▶ [AIM OF THE TASK]: Set down the material exactly, keeping every line whole.
--- EXTRACTED DATA ---
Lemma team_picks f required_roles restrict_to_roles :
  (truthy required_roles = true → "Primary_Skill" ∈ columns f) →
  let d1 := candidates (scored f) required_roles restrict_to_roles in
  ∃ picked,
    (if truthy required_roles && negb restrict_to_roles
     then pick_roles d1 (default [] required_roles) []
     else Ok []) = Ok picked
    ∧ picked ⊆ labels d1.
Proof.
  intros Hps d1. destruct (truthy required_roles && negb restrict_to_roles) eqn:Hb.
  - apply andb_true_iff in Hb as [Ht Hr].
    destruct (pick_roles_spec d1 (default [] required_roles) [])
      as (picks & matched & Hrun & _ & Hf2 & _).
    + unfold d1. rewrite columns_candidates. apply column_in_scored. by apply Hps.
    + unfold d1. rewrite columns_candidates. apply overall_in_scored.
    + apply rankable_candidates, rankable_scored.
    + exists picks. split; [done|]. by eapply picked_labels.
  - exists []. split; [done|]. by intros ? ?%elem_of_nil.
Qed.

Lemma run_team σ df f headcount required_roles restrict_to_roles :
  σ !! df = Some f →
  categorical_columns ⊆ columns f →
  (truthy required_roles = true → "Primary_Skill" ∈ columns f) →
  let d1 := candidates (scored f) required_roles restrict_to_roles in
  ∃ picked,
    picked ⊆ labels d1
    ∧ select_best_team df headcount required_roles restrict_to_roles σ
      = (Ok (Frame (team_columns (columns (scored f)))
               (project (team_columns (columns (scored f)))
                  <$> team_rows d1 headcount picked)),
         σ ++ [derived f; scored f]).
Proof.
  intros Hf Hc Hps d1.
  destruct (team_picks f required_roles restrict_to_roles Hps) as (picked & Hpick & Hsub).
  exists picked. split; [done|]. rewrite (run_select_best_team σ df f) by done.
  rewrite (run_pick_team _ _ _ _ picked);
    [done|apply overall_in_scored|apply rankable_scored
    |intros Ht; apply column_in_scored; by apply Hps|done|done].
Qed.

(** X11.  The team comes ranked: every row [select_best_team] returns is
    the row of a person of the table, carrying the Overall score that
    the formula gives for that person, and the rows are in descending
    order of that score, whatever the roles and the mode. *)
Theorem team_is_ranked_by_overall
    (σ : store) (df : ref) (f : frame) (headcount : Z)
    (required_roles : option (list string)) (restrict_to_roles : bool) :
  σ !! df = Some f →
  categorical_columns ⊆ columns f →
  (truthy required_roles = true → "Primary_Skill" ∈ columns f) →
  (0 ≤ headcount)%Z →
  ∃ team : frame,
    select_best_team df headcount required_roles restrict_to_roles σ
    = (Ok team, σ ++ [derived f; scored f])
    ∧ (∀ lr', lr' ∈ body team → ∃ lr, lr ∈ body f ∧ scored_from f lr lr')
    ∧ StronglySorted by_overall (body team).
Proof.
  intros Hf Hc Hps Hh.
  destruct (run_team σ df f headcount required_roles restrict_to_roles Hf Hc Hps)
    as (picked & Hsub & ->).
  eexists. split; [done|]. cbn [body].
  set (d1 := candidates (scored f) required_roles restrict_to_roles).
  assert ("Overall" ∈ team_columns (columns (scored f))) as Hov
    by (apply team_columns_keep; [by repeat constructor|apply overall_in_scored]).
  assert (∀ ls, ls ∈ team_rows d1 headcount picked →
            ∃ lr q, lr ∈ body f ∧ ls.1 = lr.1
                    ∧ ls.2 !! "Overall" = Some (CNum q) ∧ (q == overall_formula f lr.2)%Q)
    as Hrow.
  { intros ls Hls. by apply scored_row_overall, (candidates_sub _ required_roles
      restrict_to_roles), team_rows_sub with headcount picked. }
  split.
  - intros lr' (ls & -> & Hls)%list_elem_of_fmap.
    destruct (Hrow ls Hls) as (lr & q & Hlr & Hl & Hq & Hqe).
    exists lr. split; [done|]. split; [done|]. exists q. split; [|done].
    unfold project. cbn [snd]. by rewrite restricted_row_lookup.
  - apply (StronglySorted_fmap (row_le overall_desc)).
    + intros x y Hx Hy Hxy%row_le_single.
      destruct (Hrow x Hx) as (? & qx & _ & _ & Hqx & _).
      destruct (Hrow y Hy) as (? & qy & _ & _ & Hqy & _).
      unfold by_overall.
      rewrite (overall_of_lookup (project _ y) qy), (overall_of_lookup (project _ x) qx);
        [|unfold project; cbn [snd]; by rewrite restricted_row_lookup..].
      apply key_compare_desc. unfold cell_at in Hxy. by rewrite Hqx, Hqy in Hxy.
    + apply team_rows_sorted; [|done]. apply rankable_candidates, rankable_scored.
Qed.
---
▶ [SOLUTION FOR THIS TASK]:
Lemma team_picks f required_roles restrict_to_roles :
  (truthy required_roles = true → "Primary_Skill" ∈ columns f) →
  let d1 := candidates (scored f) required_roles restrict_to_roles in
  ∃ picked,
    (if truthy required_roles && negb restrict_to_roles
     then pick_roles d1 (default [] required_roles) []
     else Ok []) = Ok picked
    ∧ picked ⊆ labels d1.
Proof.
  intros Hps d1. destruct (truthy required_roles && negb restrict_to_roles) eqn:Hb.
  - apply andb_true_iff in Hb as [Ht Hr].
    destruct (pick_roles_spec d1 (default [] required_roles) [])
      as (picks & matched & Hrun & _ & Hf2 & _).
    + unfold d1. rewrite columns_candidates. apply column_in_scored. by apply Hps.
    + unfold d1. rewrite columns_candidates. apply overall_in_scored.
    + apply rankable_candidates, rankable_scored.
    + exists picks. split; [done|]. by eapply picked_labels.
  - exists []. split; [done|]. by intros ? ?%elem_of_nil.
Qed.

Lemma run_team σ df f headcount required_roles restrict_to_roles :
  σ !! df = Some f →
  categorical_columns ⊆ columns f →
  (truthy required_roles = true → "Primary_Skill" ∈ columns f) →
  let d1 := candidates (scored f) required_roles restrict_to_roles in
  ∃ picked,
    picked ⊆ labels d1
    ∧ select_best_team df headcount required_roles restrict_to_roles σ
      = (Ok (Frame (team_columns (columns (scored f)))
               (project (team_columns (columns (scored f)))
                  <$> team_rows d1 headcount picked)),
         σ ++ [derived f; scored f]).
Proof.
  intros Hf Hc Hps d1.
  destruct (team_picks f required_roles restrict_to_roles Hps) as (picked & Hpick & Hsub).
  exists picked. split; [done|]. rewrite (run_select_best_team σ df f) by done.
  rewrite (run_pick_team _ _ _ _ picked);
    [done|apply overall_in_scored|apply rankable_scored
    |intros Ht; apply column_in_scored; by apply Hps|done|done].
Qed.

(** X11.  The team comes ranked: every row [select_best_team] returns is
    the row of a person of the table, carrying the Overall score that
    the formula gives for that person, and the rows are in descending
    order of that score, whatever the roles and the mode. *)
Theorem team_is_ranked_by_overall
    (σ : store) (df : ref) (f : frame) (headcount : Z)
    (required_roles : option (list string)) (restrict_to_roles : bool) :
  σ !! df = Some f →
  categorical_columns ⊆ columns f →
  (truthy required_roles = true → "Primary_Skill" ∈ columns f) →
  (0 ≤ headcount)%Z →
  ∃ team : frame,
    select_best_team df headcount required_roles restrict_to_roles σ
    = (Ok team, σ ++ [derived f; scored f])
    ∧ (∀ lr', lr' ∈ body team → ∃ lr, lr ∈ body f ∧ scored_from f lr lr')
    ∧ StronglySorted by_overall (body team).
Proof.
  intros Hf Hc Hps Hh.
  destruct (run_team σ df f headcount required_roles restrict_to_roles Hf Hc Hps)
    as (picked & Hsub & ->).
  eexists. split; [done|]. cbn [body].
  set (d1 := candidates (scored f) required_roles restrict_to_roles).
  assert ("Overall" ∈ team_columns (columns (scored f))) as Hov
    by (apply team_columns_keep; [by repeat constructor|apply overall_in_scored]).
  assert (∀ ls, ls ∈ team_rows d1 headcount picked →
            ∃ lr q, lr ∈ body f ∧ ls.1 = lr.1
                    ∧ ls.2 !! "Overall" = Some (CNum q) ∧ (q == overall_formula f lr.2)%Q)
    as Hrow.
  { intros ls Hls. by apply scored_row_overall, (candidates_sub _ required_roles
      restrict_to_roles), team_rows_sub with headcount picked. }
  split.
  - intros lr' (ls & -> & Hls)%list_elem_of_fmap.
    destruct (Hrow ls Hls) as (lr & q & Hlr & Hl & Hq & Hqe).
    exists lr. split; [done|]. split; [done|]. exists q. split; [|done].
    unfold project. cbn [snd]. by rewrite restricted_row_lookup.
  - apply (StronglySorted_fmap (row_le overall_desc)).
    + intros x y Hx Hy Hxy%row_le_single.
      destruct (Hrow x Hx) as (? & qx & _ & _ & Hqx & _).
      destruct (Hrow y Hy) as (? & qy & _ & _ & Hqy & _).
      unfold by_overall.
      rewrite (overall_of_lookup (project _ y) qy), (overall_of_lookup (project _ x) qx);
        [|unfold project; cbn [snd]; by rewrite restricted_row_lookup..].
      apply key_compare_desc. unfold cell_at in Hxy. by rewrite Hqx, Hqy in Hxy.
    + apply team_rows_sorted; [|done]. apply rankable_candidates, rankable_scored.
Qed.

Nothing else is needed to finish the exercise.